We have followed out these lines, and more, in our comments on the readings for year B. To follow them fully requires engagement with recent literature in the theology and science dialogue, such as the works of John Haught and Ted Peters, to mention only a few authors. Christopher Southgate has done this to the particular benefit of the theology and care of creation in his The Groaning of Creation: God, Evolution, and the Problem of Evil (Louiville, Kentucky: Westminister John Knox Press, 2008).
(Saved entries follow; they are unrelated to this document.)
(** [_optional_queue_runtime_state] *)
Definition optional_queue_runtime_state (v queue : string) : configuring (option QueueRuntimeState) :=
  row ← optional_queue_monitor_row v queue;
  match row with
  | None => mret None
  | Some row =>
      bound ← read_monitor_count (queue_tx_flow_monitor_path v queue);
      state ← calm (runtime_from_monitor_row row queue bound);
      mret (Some state)
  end.

Definition queue_runtime_state (v queue : string) : configuring QueueRuntimeState :=
  state ← optional_queue_runtime_state v queue;
  calm (or_raise state (ProvisioningError QUEUE_MONITOR_MISSING [queue])).

Definition queue_message_count (v queue : string) : configuring Z :=
  row ← optional_queue_monitor_row v queue;
  row ← calm (or_raise row (ProvisioningError QUEUE_MONITOR_MISSING [queue]));
  depth ← calm (depth_from_monitor_row row queue);
  mret (depth_count depth).

(** [_queue_monitor_rows] *)
Definition queue_monitor_rows (v : string) : configuring (list (MonitorRow * string)) :=
  rows ← read_monitor_rows (queue_monitor_collection_path v);
  match distinct_texts "queueName" (data <$> rows) with
  | Some names => mret (zip rows names)
  | None => calm (malformed (queue_monitor_collection_path v))
  end.

Definition queue_depth_states (v : string) (maximum_queues : option Z) : configuring (list QueueDepthState) :=
  rows ← queue_monitor_rows v;
  calm (raise_if (match maximum_queues with Some n => n <? Z.of_nat (length rows) | None => false end)
                 (ProvisioningError MALFORMED_READBACK [queue_monitor_collection_path v])) ;;
  calm (map_ok (λ r : MonitorRow * string, depth_from_monitor_row r.1 r.2) rows).

(** [_queue_monitor_inventory] *)
Definition queue_monitor_inventory (v : string) : configuring (list string) :=
  rows ← queue_monitor_rows v; mret (rows.*2).

(** [_is_application_primary]: a fixed primary, or a drone's by its own name. *)
Definition drone_prefix : string :=
  match drone_queue_name "x" with Ok n => substring 0 (String.length n - 1) n | Err _ => "" end.

Definition is_application_primary (n : string) : bool :=
  bool_decide (n ∈ name <$> fixed_queues) ||
  match remove_prefix_opt drone_prefix n with
  | Some drone => match drone_queue_name drone with Ok n' => bool_decide (n' = n) | Err _ => false end
  | None => false
  end.

(** [_primary_of_owned_name] *)
Definition primary_of_owned_name (n : string) : option string :=
  let p := default n (strip_suffix DMQ_SUFFIX n) in
  if is_application_primary p then Some p else None.

Definition pair_of (p : string) : QueueRetirementPair := {| primary := p; dead_message := dead_message_queue_name p |}.

(** The primaries of the names that are there and not desired. *)
Definition stale_primaries (d : DesiredState) (here : list string) : list string :=
  let desired := name <$> queues d in
  remove_dups (filter (λ p, p ∉ desired) (omap primary_of_owned_name (filter (λ n, n ∉ desired) here))).

Definition plan_queue_retirement (d : DesiredState) : configuring QueueRetirementPlan :=
  here ← queue_monitor_inventory (vpn d);
  mret {| plan_vpn := vpn d; pairs := pair_of <$> merge_sort String.le (stale_primaries d here) |}.

(** [_require_retirement_candidate] *)
Definition retirement_candidate (d : DesiredState) (plan : QueueRetirementPlan) (p : QueueRetirementPair) : bool :=
  let desired := name <$> queues d in
  bool_decide (plan_vpn plan = vpn d) && is_application_primary (primary p) &&
  bool_decide (dead_message p = dead_message_queue_name (primary p)) &&
  bool_decide (primary p ∉ desired) && bool_decide (dead_message p ∉ desired).

Definition unsafe {A} (value : list string) : configuring A := refused UNSAFE_RETIREMENT value.

(** [_delete_and_verify] *)
Definition queue_path (v queue : string) : string := below v ["queues"; quote queue].

Definition delete_and_verify (v queue : string) : configuring unit :=
  send (delete_request (queue_path v queue)) ;;
  left_ ← optional_queue_runtime_state v queue;
  match left_ with
  | Some _ => refused READBACK_MISMATCH [queue_path v queue]
  | None => mret tt
  end.

(** Delete a queue that is there, if it is empty and unbound. *)
Definition delete_idle (v queue : string) : configuring unit :=
  state ← optional_queue_runtime_state v queue;
  match state with
  | None => mret tt
  | Some s =>
      if negb (bool_decide (message_count s = 0)) || negb (bool_decide (bind_count s = 0))
      then unsafe [queue] else delete_and_verify v queue
  end.

Definition retire_pair (d : DesiredState) (plan : QueueRetirementPlan) (p : QueueRetirementPair) : configuring unit :=
  (if retirement_candidate d plan p then mret tt else unsafe [primary p; dead_message p]) ;;
  delete_idle (vpn d) (primary p) ;;
  still ← optional_queue_runtime_state (vpn d) (primary p);
  match still with
  | Some _ => unsafe [primary p]
  | None => delete_idle (vpn d) (dead_message p)
  end.

Definition retire_stale_queues (d : DesiredState) (plan : QueueRetirementPlan) : configuring unit :=
  for_each (retire_pair d plan) (pairs plan).
End monitoring.

(** ** What a plan holds *)

Lemma application_primary_name n : is_application_primary n = true → primary_name n.
Proof.
  unfold is_application_primary. intros [Hf%bool_decide_eq_true|Hd]%orb_true_iff.
  - destruct fixed_names as (_&Hp&_). by eapply Forall_forall in Hp.
  - destruct (remove_prefix_opt drone_prefix n) as [d|]; [|done].
    destruct (drone_queue_name d) as [n'|] eqn:Hn; [|done]. apply bool_decide_eq_true in Hd as <-.
    by apply drone_name in Hn as [_ ?].
Qed.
They have taken on the immensely difficult and important challenge of understanding “massive scientific inquiries needed to move toward an astrophysical account of the structure of things or a biological account of the structure of life, the massive social and political work needed to develop shared worldviews, the massive intellectual work needed to elaborate an accurate and responsible ecology, while preserving faithfully “room for lament, room for the other, and room for mercy” (Lathrop’s phrase),–room, that is, for the triune God whom we meet in the cross of Jesus, risen from the dead.